(** Every file the loader reads downloads and parses. *)
Definition all_readable (items : list DriveItem) : Prop :=
  forall item, In item items -> recognised item = true -> is_Some (item_csv item).

End Checker.

Export Checker.

(* ===================================================================== *)
(** * Notions used by the properties                                       *)
(* ===================================================================== *)

Module Notions.

(** Every row has one cell per column. *)
Definition well_formed (df : DataFrame) : Prop :=
  Forall (fun r => List.length r = List.length (columns df)) (rows df).

(** The column [c] of [df] holds dates and nulls only. *)
Definition date_column (df : DataFrame) (c : string) : Prop :=
  exists series, get_column df c = Some series /\ is_datetime64_any_dtype series = true.

(** [fig] with the hole of a donut. *)
Definition with_hole (hole : Z * Z) (fig : Figure) : Figure :=
  {| fig_kind := fig_kind fig; fig_title := fig_title fig;
     fig_x := fig_x fig; fig_y := fig_y fig; fig_color := fig_color fig;
     fig_hole := hole; fig_traces := fig_traces fig;
     fig_texttemplate := fig_texttemplate fig; fig_barmode := fig_barmode fig |}.

(** The filter entry [{column: c, operator: op, value: v}]. *)
Definition comparison_entry (c op : string) (v : JSON) : list (string * JSON) :=
  [("column", JStr c); ("operator", JStr op); ("value", v)].

(** The six comparison operators as the plan spells them. *)
Definition comparison_operators : list (string * CmpOp) :=
  [("==", OpEq); ("!=", OpNe); ("<", OpLt); ("<=", OpLe); (">", OpGt); (">=", OpGe)].



(** A column whose cells settle how pandas holds it: values of one kind,
    and integers that float64 holds as they are. *)
Definition settled (series : list Value) : Prop :=
  In (dtype series) [DInt; DFloat; DBool; DText; DDate]
  /\ Forall (fun v => exact_scalar v = true) series.

(** A plan whose [data_transformation] groups by [group_by]. *)
Definition plan_with_grouping (group_by : list JSON)
    (transformation fields : list (string * JSON)) : JSON :=
  JObj (("data_transformation", JObj (("group_by", JArr group_by) :: transformation))
          :: fields).

(** A text that opens with a brace and closes with one. *)
Definition braced (inner : string) : string :=
  String "{" (String.append inner "}").

End Notions.

Export Notions.

(* ===================================================================== *)
(** * A small library instance and sample data                             *)
(* ===================================================================== *)

(** An executable instance of [Library], used to run the definitions on
    concrete inputs: ISO dates ["YYYY-MM-DD"], the aggregations ["count"]
    and ["sum"], no operator beyond the six comparisons, a JSON reader
    that knows the replies of [sample_replies] only, rows labelled by
    their position, and nothing where the cells do not settle what pandas
    does. *)
Module Sample.

Definition digit (c : ascii) : option Z :=
  let n := nat_of_ascii c in
  if (48 <=? n)%nat && (n <=? 57)%nat then Some (Z.of_nat (n - 48)) else None.

Fixpoint number (s : string) (acc : Z) : option Z :=
  match s with
  | EmptyString => Some acc
  | String c rest => d ← digit c; number rest (10 * acc + d)
  end.

Definition parse_iso (s : string) : option Timestamp :=
  if (String.length s =? 10)%nat
     && (substring 4 1 s =? "-")%string && (substring 7 1 s =? "-")%string
  then
    y ← number (substring 0 4 s) 0;
    m ← number (substring 5 2 s) 0;
    d ← number (substring 8 2 s) 0;
    Some (mkTimestamp y m d 0)
  else None.

Definition sample_parse_cell (_ : list Value) (v : Value) : option Timestamp :=
  match v with
  | VStr s => parse_iso s
  | _ => None
  end.

Definition sample_to_datetime (j : JSON) : option (option Timestamp) :=
  match j with
  | JNull => Some None
  | JStr s => Some <$> parse_iso s
  | _ => None
  end.

(** A text that is no date raises under an ordering; under [==] and [!=]
    it equals no date. *)
Definition sample_timestamp (operator : string) (j : JSON) : option (option Timestamp) :=
  match j with
  | JStr s =>
      match parse_iso s with
      | Some t => Some (Some t)
      | None => if str_in operator ["=="; "!="] then Some None else None
      end
  | _ => None
  end.

Definition sample_agg (func : JSON) (cells : list Value) : option Value :=
  match func with
  | JStr "count" =>
      Some (VInt (Z.of_nat (List.length (List.filter (fun v => negb (is_null v)) cells))))
  | JStr "sum" =>
      foldr (fun v acc =>
               a ← acc;
               match v, a with
               | VInt z, VInt s => Some (VInt (z + s))
               | VNull, _ => Some a
               | _, _ => None
               end) (Some (VInt 0)) cells
  | _ => None
  end.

══════════

* REQUIRED WORK: Using the entries above, repeat only the lines from the one containing "Definition all_readable (items" through the one containing "Definition with_hole (hole", end lines included.

* RESPONSE BELOW:
Definition all_readable (items : list DriveItem) : Prop :=
  forall item, In item items -> recognised item = true -> is_Some (item_csv item).

End Checker.

Export Checker.

(* ===================================================================== *)
(** * Notions used by the properties                                       *)
(* ===================================================================== *)

Module Notions.

(** Every row has one cell per column. *)
Definition well_formed (df : DataFrame) : Prop :=
  Forall (fun r => List.length r = List.length (columns df)) (rows df).

(** The column [c] of [df] holds dates and nulls only. *)
Definition date_column (df : DataFrame) (c : string) : Prop :=
  exists series, get_column df c = Some series /\ is_datetime64_any_dtype series = true.

(** [fig] with the hole of a donut. *)
Definition with_hole (hole : Z * Z) (fig : Figure) : Figure :=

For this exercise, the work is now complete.